Benefits of Virtualization:
As an individual who has worked in the storage domain and tested disaster recovery products for several years, I am a fervent supporter of virtualization because:
- Virtualization facilitates the establishment of a fully functional and cost-effective test lab, which would otherwise be difficult to create.
- Features like cloning, snapshots, and migration make it easy to create copies, revert to a clean setup, and transfer virtual machines. This leads to faster server provisioning and increased uptime.
- Virtualization aids in conserving space, energy, and resources.
However, it’s vital to bear the following points in mind:
- If you need to save multiple VM images, you will need extra storage space, such as a NAS (Network Attached Storage) box.
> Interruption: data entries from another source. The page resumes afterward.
Definition ac_ieee80211_mgmt_deauthentication_packet (r : Z) (mgmt : list Z) (mgmtlength : Z) : M unit :=
  ie <- elements_of mgmt mgmtlength 26;;
  if negb (ie.1 =? 0) then ret tt else
  let stationaddress :=
    if negb (bool_decide (address3 mgmt = address2 mgmt)) then address2 mgmt else address1 mgmt in
  found <- ac_stations_get_station fuel r None stationaddress;;
  match found with
  | None => ret tt
  | Some station =>
      modify_station station (clear_flags (Z.lor AC_STATION_FLAGS_AUTHENTICATED AC_STATION_FLAGS_ASSOCIATE));;
      ac_stations_delete_station fuel station
  end.

Definition ac_ieee80211_mgmt_packet (r : Z) (mgmt : list Z) (mgmtlength subtype : Z) : M unit :=
  if subtype =? IEEE80211_FRAMECONTROL_MGMT_SUBTYPE_PROBE_REQUEST then
    when (24 <=? mgmtlength) (ac_ieee80211_mgmt_probe_request_packet mgmt mgmtlength)
  else if subtype =? IEEE80211_FRAMECONTROL_MGMT_SUBTYPE_AUTHENTICATION then
    when (30 <=? mgmtlength) (ac_ieee80211_mgmt_authentication_packet r mgmt mgmtlength)
  else if subtype =? IEEE80211_FRAMECONTROL_MGMT_SUBTYPE_ASSOCIATION_REQUEST then
    when (28 <=? mgmtlength) (ac_ieee80211_mgmt_association_request_packet r mgmt mgmtlength)
  else if subtype =? IEEE80211_FRAMECONTROL_MGMT_SUBTYPE_ASSOCIATION_RESPONSE then
    when (30 <=? mgmtlength) (ac_ieee80211_mgmt_association_response_packet r mgmt mgmtlength)
  else if subtype =? IEEE80211_FRAMECONTROL_MGMT_SUBTYPE_REASSOCIATION_REQUEST then
    when (34 <=? mgmtlength) (ac_ieee80211_mgmt_reassociation_request_packet mgmt mgmtlength)
  else if subtype =? IEEE80211_FRAMECONTROL_MGMT_SUBTYPE_REASSOCIATION_RESPONSE then
    when (30 <=? mgmtlength) (ac_ieee80211_mgmt_reassociation_response_packet mgmt mgmtlength)
  else if subtype =? IEEE80211_FRAMECONTROL_MGMT_SUBTYPE_DISASSOCIATION then
    when (26 <=? mgmtlength) (ac_ieee80211_mgmt_disassociation_packet mgmt mgmtlength)
  else if subtype =? IEEE80211_FRAMECONTROL_MGMT_SUBTYPE_DEAUTHENTICATION then
    when (26 <=? mgmtlength) (ac_ieee80211_mgmt_deauthentication_packet r mgmt mgmtlength)
  else ret tt.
- Despite VMware offering high availability features, the guest OS might still require a reboot.
- If you’ve deployed VCenter, there are limitations on the maximum number of hosts, virtual machines, and registered virtual machines.
- In cluster and resource pool configurations, there are restrictions on the number of hosts and virtual machines.
In summary, virtualization enables flexible hardware deployment and configuration and is an integral skill for succeeding in professional tasks.
What are your thoughts? Do you utilize VMWare or any other virtualization software? Share your tips and tricks with us.